Propiolaldehyde is an organic compound with molecular formula HC_{2}CHO. It is the simplest chemical compound containing both alkyne and aldehyde functional groups. It is a colorless liquid with explosive properties.

==Reactions==
The compound exhibits reactions expected for an electrophilic alkynyl aldehyde. It is a dienophile and a good Michael acceptor. Grignard reagents add to the carbonyl center. Its explosive properties are attributed to the exothermicity of its polymerization.

==Preparation==
Its acetal can be prepared from acrolein.

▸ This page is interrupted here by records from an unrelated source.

(* ===== verification/StoreFacts.v ===== *)
(** * Typed containers stay typed

    A list, map or struct field with a declared type only ever holds values of that
    type.  [conforms v t] is deep conformance of a value to a declared type;
    [honest v] says that every type recorded anywhere inside [v] is kept, and that
    every struct inside [v] has fields conforming to its definition.  Stamping
    establishes conformance, every write through an lvalue chain preserves it. *)


From S2P Require Import Prelude GoInt Float64 Utf8 Limits Types Value ValueFacts MapFacts.
From S2P Require Import Ast Ops OpsFacts Display Defs Store.
From Stdlib Require Import Ascii.
Open Scope string_scope.
Open Scope list_scope.
Open Scope Z_scope.

Lemma foldr_and_Forall {A} (P : A -> Prop) (l : list A) :
  foldr (fun x Q => P x /\ Q) True l <-> Forall P l.
Proof.
  induction l as [ | x l IH]; simpl; [by split | ]. rewrite IH, Forall_cons. done.
Qed.

Lemma forallb_Forall_true {A} (f : A -> bool) l : forallb f l = true <-> Forall (fun x => f x = true) l.
Proof. rewrite forallb_forall, Forall_forall. setoid_rewrite list_elem_of_In. done. Qed.

Definition isContainer (t : Typ) : bool :=
  match t with TypeList _ | TypeMap _ => true | _ => false end.

(** The outermost constructor of a value fits the type. *)
Definition kindMatches (v : Value) (t : Typ) : bool :=
  match t, v with
  | TypeInt, VInt _ | TypeFloat, VFloat _ | TypeString, VString _ _ | TypeBool, VBool _
  | TypeNull, VNull | TypeBytes, VBytes _ | TypeFunc, VFunc _ _
  | TypeList _, VList _ _ | TypeMap _, VMap _ _ _ _
  | TypeTask _, VTask _ | TypeChannel _, VChannel _ => true
  | TypeStruct ns mp n, (VStruct ns' mp' n' _ | VEnum ns' mp' n' _ _) =>
      bool_decide (n' = n) && bool_decide (ns' = ns) && bool_decide (mp' = mp)
  | TypeStruct ns mp n, VObject ns' n' _ =>
      bool_decide (n' = n) && bool_decide (ns' = ns) && bool_decide ("" = mp)
  | _, _ => false
  end.

(** Deep conformance.  The element type of a task or channel lives on the shared
    handle, outside the value. *)
Fixpoint conforms (v : Value) (t : Typ) : Prop :=
  match t with
  | TypeList e =>
      match v with
      | VList l et =>
          et = e /\ match e with Some e => Forall (fun x => conforms x e) l | None => True end
      | _ => False
      end
  | TypeMap kv =>
      match v with
      | VMap m kt vt _ =>
          kt = option_map fst kv /\ vt = option_map snd kv /\
          match kv with
          | Some (k, x) => Forall (fun e => kindMatches (fst e) k = true /\ conforms (snd e) x) m
          | None => True
          end
      | _ => False
      end
  | t => kindMatches v t = true
  end.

==Occurrence in interstellar medium==
Propynal has been observed in the interstellar medium. It is hypothesized to be formed from a carbon monoxide-acetylene complex. Another possible pathway is through the reaction of propynylidyne (C_{3}H) with water.

==Hazards==
The compound is explosive, possibly because it tends to polymerize.